Many face a sense of inertia with approximately 28% of respondents indicating that businesses need to be reinvigorated. Nonetheless, many remain in a fix in not knowing when and what to prioritise. However, according to the report, some possible solutions include:
- Simplify their operating model
About 55% of executives say that consolidation of internal segments to streamline the business should be prioritised. While, 52% of all respondents identified de-layering management and increasing spans of control for remaining executives for agility within the organisation.
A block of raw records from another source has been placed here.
(** The key of a row that is already there, or the new row at the end. *)
Lemma enqueue_cases cid kind miner sev item now p :
  (∃ r, r ∈ outbox p ∧ oi_key r = (cid, kind, miner, sev, item) ∧ enqueue_row cid kind miner sev item now p = (Ok (oi_id r), p))
  ∨ ((∀ r, r ∈ outbox p → oi_key r ≠ (cid, kind, miner, sev, item)) ∧
     enqueue_row cid kind miner sev item now p = (Ok (outbox_seq p + 1),
       set_outbox (λ l, l ++ [mkOut (outbox_seq p + 1) cid kind miner sev ObPending now 0 item]) (outbox_seq p + 1) p)).
Proof.
  unfold enqueue_row. destruct (List.find _ _) as [r|] eqn:E.
  - left. exists r. apply find_some in E as [Hr%list_elem_of_In Hk]. split_and!; [done| |done].
    unfold same_key in Hk. unfold oi_key. rewrite !andb_true_iff, !String.eqb_eq, Z.eqb_eq in Hk. by destruct Hk as [[[[-> ->] ->] ->] ->].
  - right. split; [|done]. intros r Hr%list_elem_of_In [= <- <- <- <- <-]. pose proof (find_none _ _ E r Hr) as Hf.
    unfold same_key in Hf. by rewrite !String.eqb_refl, Z.eqb_refl in Hf.
Qed.

(** The rows of the outbox stay, and an applied one stays applied. *)
Definition grows (p p' : Pool) : Prop :=
  ∀ r, r ∈ outbox p → ∃ r', r' ∈ outbox p' ∧ oi_id r' = oi_id r ∧ oi_key r' = oi_key r ∧ (oi_status r = ObApplied → oi_status r' = ObApplied).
- Reboot innovation strategy and approach
Meanwhile, 38% of executives see incubators within the core of the business as a driver of innovation. Executives also believe that balancing sustained success against long-term vision requires a structured approach to innovation, hence 44% said the pressure to maximise short-term results is a barrier to innovation.
- Close talent gaps and build critical skills
About 49% of executives see the upskilling of the existing workforce as the key to talent development, while 61% of executives at companies with turnover between US$250 million and US$500 million see the gig economy as relevant to their talent strategy as opposed to just 20% for those with turnover above US$5 billion.
The report also strongly urges the need for companies to reinvent and innovate, else cease to exist. Another area of focus for businesses to attain operational change is through using data. Almost two thirds (62%) of respondents see the increasing availability of data as an opportunity for transformation. Notably, 56% of executives indicate that they prioritise building first-party data, compared with a figure of 13% who prioritise third-party sources.
John Harrison, EY global media and entertainment sector leader, said media and entertainment companies remain upbeat about change, however such diversity of business models and revenue streams, the starting point is often unclear. “The survey reveals that there is no single path to reinvention, but businesses can succeed by prioritising three key levers of change: operational excellence, innovation and upskilling talent. Embracing these ambitions can help them address short-term challenges and unlock long-term value creation,” he added.
According to Harrison, the need for digital skill sets is now the norm among media and entertainment companies, but changing technology continues to shift expectations. “To remain relevant, workers need to migrate up the value chain, reinventing themselves and continually improving their capabilities,” he said.
The EY report titled “How are media and entertainment businesses reinventing in an age of transformation?” analyses the views of more than 350 global industry executives to reveal the catalysts, strategies and actions that are shaping business transformation.